Your goal = Please show each line of the listing where "when" is present.

Input material =
Variables (cid : nat) (c : Call).
(** The clock and the request status of the debouncer when the step starts. *)
Variables (t : nat) (r0 : RawApiRequestStatus).

(** The request status, marked as received with success. *)
Definition marked : RawApiRequestStatus := set_receivedAt (S t) (set_lastSuccessAt t r0).

(** The events from the marking of a success on. *)
Definition received_events (request : AxiosResponse) : list Event :=
  EvStatus (c_this c) cid (Received true)
  :: (if onSuccess (c_spec c) then [EvOnSuccess cid (data request)]
      else [EvSpanEnd cid (status request)]).

(** The events of a [catch] block that ends with [evs]. *)
Definition catch_events (evs : list Event) : list Event :=
  EvStatus (c_this c) cid (Received false) :: rollback_events cid c ++ evs.

(** The async function is over, or for ever at [await completed.promise]. *)
Definition over (ph : Phase) : Prop :=
  ph = AwaitingCompleted \/ exists o, ph = Settled o.

Definition returned (ph : Phase) : Prop :=
  ph = AwaitingCompleted \/ exists v, ph = Settled (Returns v).

(** The phase after the marking of a success. *)
Definition after_received (request : AxiosResponse) (ph : Phase) : Prop :=
  if onSuccess (c_spec c) then ph = AwaitingOnSuccess request else returned ph.

(** What a [catch] block leaves: its last events [evs], the request status
    [r1] and the phase [ph]. *)
Definition caught (evs : list Event) (r1 : RawApiRequestStatus) (ph : Phase) : Prop :=
  forallb (quiet cid) evs = true
  /\ lastSuccessAt r1 = lastSuccessAt r0 /\ receivedAt r1 = Some t
  /\ over ph.

(** What an event of the event loop makes of the call [cid], suspended in a
    phase: the events it adds, the request status of the debouncer
    afterwards, and the next phase. *)
Inductive CallStep : Action -> Phase -> list Event -> RawApiRequestStatus -> Phase -> Prop :=
| CS_delay :
    CallStep (DelayElapsed cid) Delaying [EvApi cid (axiosConfig c)] r0 Calling
| CS_switch resp :
    needs_switch c resp = true ->
    CallStep (ApiSettles cid (Returns resp)) Calling
      [EvApiSettled cid (Returns resp);
       EvNewChangeSet cid (default "" (force_change_set_id (headers resp))) (data resp)]
      r0 (AwaitingNewChangeSet resp)
| CS_respond resp ph :
    needs_switch c resp = false -> after_received resp ph ->
    CallStep (ApiSettles cid (Returns resp)) Calling
      (EvApiSettled cid (Returns resp) :: received_events resp) marked ph
| CS_reject err evs r1 ph :
    caught evs r1 ph ->
    CallStep (ApiSettles cid (Throws err)) Calling
      (EvApiSettled cid (Throws err) :: catch_events evs) r1 ph
| CS_switched resp ph :
    after_received resp ph ->
    CallStep (HookSettles cid (Returns tt)) (AwaitingNewChangeSet resp)
      (EvHookSettled cid (Returns tt) :: received_events resp) marked ph
| CS_switch_threw resp err evs r1 ph :
    caught evs r1 ph ->
    CallStep (HookSettles cid (Throws err)) (AwaitingNewChangeSet resp)
      (EvHookSettled cid (Throws err) :: catch_events evs) r1 ph
| CS_succeeded resp ph :
    returned ph ->
    CallStep (HookSettles cid (Returns tt)) (AwaitingOnSuccess resp)
      [EvHookSettled cid (Returns tt); EvSpanEnd cid (status resp)] r0 ph
| CS_success_threw resp err evs r1 ph :
    caught evs r1 ph ->
    CallStep (HookSettles cid (Throws err)) (AwaitingOnSuccess resp)
      (EvHookSettled cid (Throws err) :: catch_events evs) r1 ph.

End Protocol.

(** ** Stores that a run can reach *)

(** The call and the debouncer that an event is about. *)
Definition event_call (e : Event) : nat :=
  match e with
  | EvStatus _ c _ | EvOptimistic c | EvSpanStart c _ | EvApi c _ | EvApiSettled c _
  | EvNewChangeSet c _ _ | EvOnSuccess c _ | EvHookSettled c _ | EvRollback c _
  | EvOnFail c _ | EvSpanEnd c _ => c
  end.

Definition event_this (e : Event) : option nat :=
  match e with
  | EvStatus this _ _ => Some this
  | _ => None
  end.

(** An event of the call [cid] on the debouncer [this]. *)
Definition event_of (cid this : nat) (e : Event) : Prop :=
  event_call e = cid /\ forall this', event_this e = Some this' -> this' = this.

(** The debouncers of the keys exist, the debouncer of a call has a request
    status, and the trace speaks of calls and debouncers that exist. *)
Record WFc (D : list ApiRequestDebouncer) (T : gmap string nat)
    (Cs : list Call) (Tr : list Event) : Prop := {
  wf_table : forall key this, T !! key = Some this -> this < length D;
  wf_calls : forall cid c, Cs !! cid = Some c -> is_Some (requestIn D (c_this c));
  wf_trace : Forall (fun e => event_call e < length Cs) Tr;
  wf_status : Forall (fun e => forall this, event_this e = Some this -> this < length D) Tr;
}.

Definition WF (w : World) : Prop :=
  WFc (debouncers w) (apiRequestDebouncers w) (calls w) (trace w).

(** A property of the debouncers, the table, the calls and the trace, on a
    store. *)
Definition onCore (P : list ApiRequestDebouncer -> gmap string nat -> list Call -> list Event -> Prop)
    (w : World) : Prop :=
  P (debouncers w) (apiRequestDebouncers w) (calls w) (trace w).

(** ** Rollbacks *)

Definition is_rollback (cid : nat) (e : Event) : bool :=
  match e with EvRollback c' _ => Nat.eqb c' cid | _ => false end.

(** How often the rollback of the call [cid] has been called. *)
Definition rollbacks (cid : nat) (tr : list Event) : nat :=
  length (List.filter (is_rollback cid) tr).

(** The promise of [api] or of an awaited hook of the call was rejected. *)
Definition thrown (cid : nat) (e : Event) : bool :=
  match e with
  | EvApiSettled c' (Throws _) | EvHookSettled c' (Throws _) => Nat.eqb c' cid
  | _ => false
  end.

Definition threw (cid : nat) (tr : list Event) : bool := existsb (thrown cid) tr.

Definition is_settle (cid : nat) (e : Event) : bool :=
  match e with EvApiSettled c' _ => Nat.eqb c' cid | _ => false end.

(** How often the promise of [api] of the call [cid] has settled. *)
Definition settles (cid : nat) (tr : list Event) : nat :=
  length (List.filter (is_settle cid) tr).

(** A rollback is called with no arguments. *)
Definition no_arguments (e : Event) : Prop :=
  match e with EvRollback _ args => args = [] | _ => True end.

(** The call waits for the event loop. *)
Definition suspended (ph : Phase) : bool :=
  match ph with
  | Delaying | Calling | AwaitingNewChangeSet _ | AwaitingOnSuccess _ => true
  | _ => false
  end.

Definition before_response (ph : Phase) : bool :=
  match ph with Delaying | Calling => true | _ => false end.

(** The rollback of a call has been called once if one of its promises was
    rejected and not at all otherwise; none was while the call is suspended. *)
Definition rollback_inv (Cs : list Call) (Tr : list Event) : Prop :=
  Forall no_arguments Tr
  /\ forall cid c, Cs !! cid = Some c ->
       rollbacks cid Tr = (if threw cid Tr then length (rollback_events cid c) else 0)
       /\ (suspended (c_phase c) = true -> threw cid Tr = false)
       /\ settles cid Tr <= 1
       /\ (before_response (c_phase c) = true -> settles cid Tr = 0).

(** ** Successes *)





(** ** The order of the hooks *)

(** [e1] and then [e2] are in the trace before the position [i]. *)
Definition in_order (tr : list Event) (e1 e2 : Event) (i : nat) : Prop :=
  exists j k, j < k /\ k < i /\ tr !! j = Some e1 /\ tr !! k = Some e2.

(** What the trace has of the hooks of the call [cid]: [onNewChangeSet] is
    called for a response that asks for it, and it has returned before
    [onSuccess] is called. *)
Record hook_inv (cid : nat) (c : Call) (Tr : list Event) : Prop := {
  hi_invoked : forall request,
    In (EvApiSettled cid (Returns request)) Tr -> needs_switch c request = true ->
    In (switch_event cid request) Tr;
  hi_ordered : forall i body request,
    Tr !! i = Some (EvOnSuccess cid body) ->
    In (EvApiSettled cid (Returns request)) Tr -> needs_switch c request = true ->
    in_order Tr (switch_event cid request) (EvHookSettled cid (Returns tt)) i;
  hi_before : before_response (c_phase c) = true ->
    (forall r, ~ In (EvApiSettled cid r) Tr) /\ (forall body, ~ In (EvOnSuccess cid body) Tr);
  hi_switching : forall request, c_phase c = AwaitingNewChangeSet request ->
    (forall body, ~ In (EvOnSuccess cid body) Tr)
    /\ (forall request', In (EvApiSettled cid (Returns request')) Tr -> request' = request)
    /\ In (switch_event cid request) Tr;
}.

(** An event that is neither a response nor a call of [onSuccess]. *)
Definition hookless (e : Event) : Prop :=
  match e with
  | EvApiSettled _ (Returns _) | EvOnSuccess _ _ => False
  | _ => True
  end.

(** The calls of the api, and those of the hooks of a descriptor. *)
Definition is_api (e : Event) : bool :=
  match e with EvApi _ _ => true | _ => false end.

Definition is_hook (e : Event) : bool :=
  match e with
  | EvOptimistic _ | EvNewChangeSet _ _ _ | EvOnSuccess _ _ | EvOnFail _ _
  | EvRollback _ _ => true
  | _ => false
  end.

(** ** Dispatches of a key *)

(** The action dispatches a request whose tracking key is [key]. *)
Definition dispatches (key : string) (a : Action) (w : World) : bool :=
  match a with
  | Dispatch actionName rid =>
      match apiRequests w !! rid with
      | Some actionResult =>
          String.eqb (getTrackingKey actionName (keyRequestStatusBy (requestSpec actionResult)))
                     key
      | None => false
      end
  | _ => false
  end.

(** No action of the run from [w] dispatches a request whose tracking key
    is [key]. *)
Fixpoint never_dispatched (key : string) (acts : list Action) (w : World) : bool :=
  match acts with
  | [] => true
  | a :: rest => negb (dispatches key a w) && never_dispatched key rest (step a w)
  end.

(** ** Statements, the table of the store and the callers *)

(** A statement that does not look at [store.apiRequestDebouncers]. *)
Definition table_blind {A} (m : M A) : Prop :=
  forall T w, m (set_apiRequestDebouncers T w)
              = ((m w).1, set_apiRequestDebouncers T (m w).2).

(** The statement [m] keeps the property [I] of the requests and of the
    calls of [fireActionResult]. *)
Definition keeps (I : list ApiRequest -> list Fire -> Prop) {A} (m : M A) : Prop :=
  forall w, I (apiRequests w) (fires w) -> I (apiRequests (m w).2) (fires (m w).2).

(** Some [fireActionResult] for the request at [rid] has returned. *)
Definition returned_for (rid : nat) (F : list Fire) : Prop :=
  exists fid f, F !! fid = Some f /\ f_request f = rid /\ f_state f = FireReturned.

(** A request has an outcome when a [fireActionResult] for it has returned,
    and only then; a failed one has its error. *)
Record awaited_inv (A : list ApiRequest) (F : list Fire) : Prop := {
  ai_request : forall fid f, F !! fid = Some f -> f_request f < length A;
  ai_outcome : forall rid req, A !! rid = Some req ->
    (is_Some (rawSuccess req) <-> returned_for rid F);
  ai_error : forall rid req, A !! rid = Some req ->
    rawSuccess req = Some false -> is_Some (rawResponseError req)
}.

Result =
(** The clock and the request status of the debouncer when the step starts. *)
(** A request has an outcome when a [fireActionResult] for it has returned,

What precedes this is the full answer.